The embedding model runs in-database; this is the index the router searches each turn.

UPDATE recipe_voice_skills SET embedding = EMBED(description);

Step 4: Route a transcribed utterance to a skill

Match what the caller said to the nearest skill — robust to natural, messy speech.

SELECT skill_name, description,
       COSINE_SIMILARITY(embedding, EMBED('uh yeah my payment didn''t go through and I got charged anyway')) AS match_score
FROM recipe_voice_skills
ORDER BY match_score DESC
LIMIT 3;

Step 5: Pick one skill with a confidence gate

Trigger the top skill only when it clears a threshold; otherwise reprompt rather than misroute mid-call.

SELECT skill_name, match_score,
       CASE WHEN match_score >= 0.32 THEN 'TRIGGER' ELSE 'REPROMPT' END AS decision
FROM (
  SELECT skill_name,
         COSINE_SIMILARITY(embedding, EMBED('I just want to talk to a real person, this is ridiculous')) AS match_score
  FROM recipe_voice_skills
  ORDER BY match_score DESC
  LIMIT 1
);

Step 6: Detect an explicit escalation

A frustrated caller asking for a human should route to the live-person skill every time. We project the similarity as match_score so we can order by it.

SELECT skill_name,
       COSINE_SIMILARITY(embedding, EMBED('get me a manager now')) AS match_score
FROM recipe_voice_skills
WHERE skill_name = 'speak_to_human'
   OR COSINE_SIMILARITY(embedding, EMBED('get me a manager now')) >= 0.30
ORDER BY match_score DESC
LIMIT 1;

Cleanup (Optional)

DROP TABLE IF EXISTS recipe_voice_skills;

Expected Outcomes

Step 4 routes "my payment didn't go through" to billing_help — by meaning, despite filler words and no exact keywords.
Step 5 triggers speak_to_human for the frustrated caller, with a TRIGGER decision above the gate.
Step 6 reliably surfaces speak_to_human for "get me a manager now" — explicit escalations never fall through.

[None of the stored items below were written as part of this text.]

(* ===== verification/Retention.v ===== *)
(** * Retention: pruning of old rows (ocfleet-cli/src/store.rs, retention.rs)

    Six tables are pruned by age and by number of rows.  Of their rows the model
    keeps the columns that pruning reads: the rowid, the timestamp, the
    identifier that other tables refer to, and the run of an observation.
    Deleting a row has the effects of the foreign keys: claims and observations
    forget a deleted run, and the queue and the attempts of a deleted alert go
    with it.  Timestamps are compared as texts.  Every transaction of a command
    has its own [StoreEnv], given by scope. *)

From stdpp Require Import pretty.
From S2P Require Import Prelude Text External StoreTypes StoredText StoragePayloads StoreDb.
From S2P Require Import Enrollment InputValidation ObservationPayloads AlertWebhook SchedulerStore.
From S2P Require Import ApiStore AlertQueue HealthStore Health.

(** ** Records and tables *)

Definition MAX_RETENTION_APPLY_LIMIT : Z := 100000.
Definition MAX_RETENTION_BATCH_SIZE : Z := 1000.
Definition MAX_RETENTION_POLICY_AGE_DAYS : Z := 36500.
Definition MAX_RETENTION_POLICY_ROWS : Z := 10000000.

Record RetentionPolicyRecord := {
  rp_scope : string;
  rp_max_age_days : option Z;
  rp_max_rows : option Z;
  rp_updated_at : string;
}.

Record RetentionCandidateReport := {
  cr_matched_count : Z;
  cr_oldest_timestamp : option string;
  cr_newest_timestamp : option string;
}.

Record RetentionApplyInput := {
  ri_operation_id : string;
  ri_scope : string;
  ri_cutoff : option string;
  ri_max_age_days : option Z;
  ri_max_rows : option Z;
  ri_limit : option Z;
  ri_batch_size : Z;
}.

Record RetentionApplyResult := {
  ra_cutoff : option string;
  ra_candidate_report : RetentionCandidateReport;
  ra_planned_delete_count : Z;
  ra_rows_deleted : Z;
  ra_batch_count : Z;
}.

(** A row of one of the six tables. *)
Record RetentionRow := {
  rr_rowid : Z;
  rr_timestamp : string;
  rr_id : string;
  rr_run_id : option string;
}.

#[export] Instance retention_row_eq_dec : EqDecision RetentionRow.
Proof. solve_decision. Defined.
(** ** Error surfacing and the API object *)

(** C7: when the cache phase did not return and the loop ended with a
    response whose status is not 2xx (and, as for every HTTP response, not
    0), [execute] raises an exception made from the message that the
    parser's [parse_error] gives for the body, or from the message
    ['Twitter error response: status code = ...'] when [parse_error]
    fails: [RateLimitError] with the message and the response when the
    message is that of a rate-limit error, and otherwise [TweepError] with
    the message, the response and the code. *)
Theorem error_surfacing (E : env) (api : API) (method : string)
        (post_data : option string) (return_cursors use_cache : bool)
        (fuel : nat) (m : APIMethod) (st' : loop_state) (evs : list event)
        (r : response) (msg : string) (code : option Z) :
  cache_hit E api method use_cache m = false ->
  retry_loop E api method post_data fuel (initial m) = (LoopExit st', evs) ->
  resp_var st' = Some r ->
  status_code r <> 0 ->
  ~ (200 <= status_code r < 300) ->
  parse_error E (m_parser m) (text r) = Some (msg, code)
  \/ (parse_error E (m_parser m) (text r) = None
      /\ msg = "Twitter error response: status code = "
               +:+ string_of_Z (status_code r)
      /\ code = None) ->
  let run := execute E api method post_data return_cursors use_cache fuel m in
  (is_rate_limit_error_message E msg = true ->
   result_of run = Raised (RateLimitError msg (Some r)))
  /\ (is_rate_limit_error_message E msg = false ->
      result_of run = Raised (TweepError msg (Some r) code))
  /\ last_response (api_of run) = Some r.
Proof.
  intros Hmiss Hloop Hresp Hnz Hst Hmsg run. subst run.
  destruct (execute_miss E api method post_data return_cursors use_cache
                         fuel m Hmiss) as (tr0 & -> & _).
  pose proof (retry_loop_spec E api method post_data fuel _ _ _ Hloop)
    as (_ & _ & Hfr & _).
  cbn [state_of_loop initial self] in Hfr.
  unfold network_phase. fold (initial m). rewrite Hloop.
  unfold after_loop. rewrite Hresp.
  assert (Hcond : negb (status_code r =? 0) && negb (is_2xx (status_code r))
                  = true).
  { apply andb_true_iff. split; apply negb_true_iff.
    - by apply Z.eqb_neq.
    - unfold is_2xx. apply andb_false_iff.
      destruct (Z.leb_spec 200 (status_code r)); [right|by left].
      apply Z.ltb_ge. lia. }
  rewrite Hcond. cbn [result_of api_of].
  rewrite (error_of_frame E m (self st') r Hfr). unfold error_of.
  destruct Hmsg as [-> | (-> & -> & ->)];
    (split; [by intros ->|split; [by intros ->|reflexivity]]).
Qed.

You now have real-time, meaning-based skill routing for a voice agent — one fast vector lookup per turn, with a built-in reprompt guardrail.

Use it from your agent (framework-agnostic — the DB is the brain, the voice stack is swappable)

Routing is just a skill table + one match query, fast enough to run inside the turn loop of any voice runtime:

REST / SDK — POST /v1/query/execute (any language), or @synapcores/sdk client.executeQuery(...). In your STT callback, run the Step-5 query on the transcript and either trigger that skill's flow or reprompt. Drop it into Vapi, LiveKit Agents, Pipecat, Twilio, or Retell — they capture audio, the database decides the route.
MCP (native, on by default) — point your voice runtime's MCP client at ws://<your-instance>/mcp?token=<jwt> (JWT from one POST /v1/auth/login → access_token). The query tool returns the routed skill; your runtime maps it to the dialog flow — real-time routing as a tool call.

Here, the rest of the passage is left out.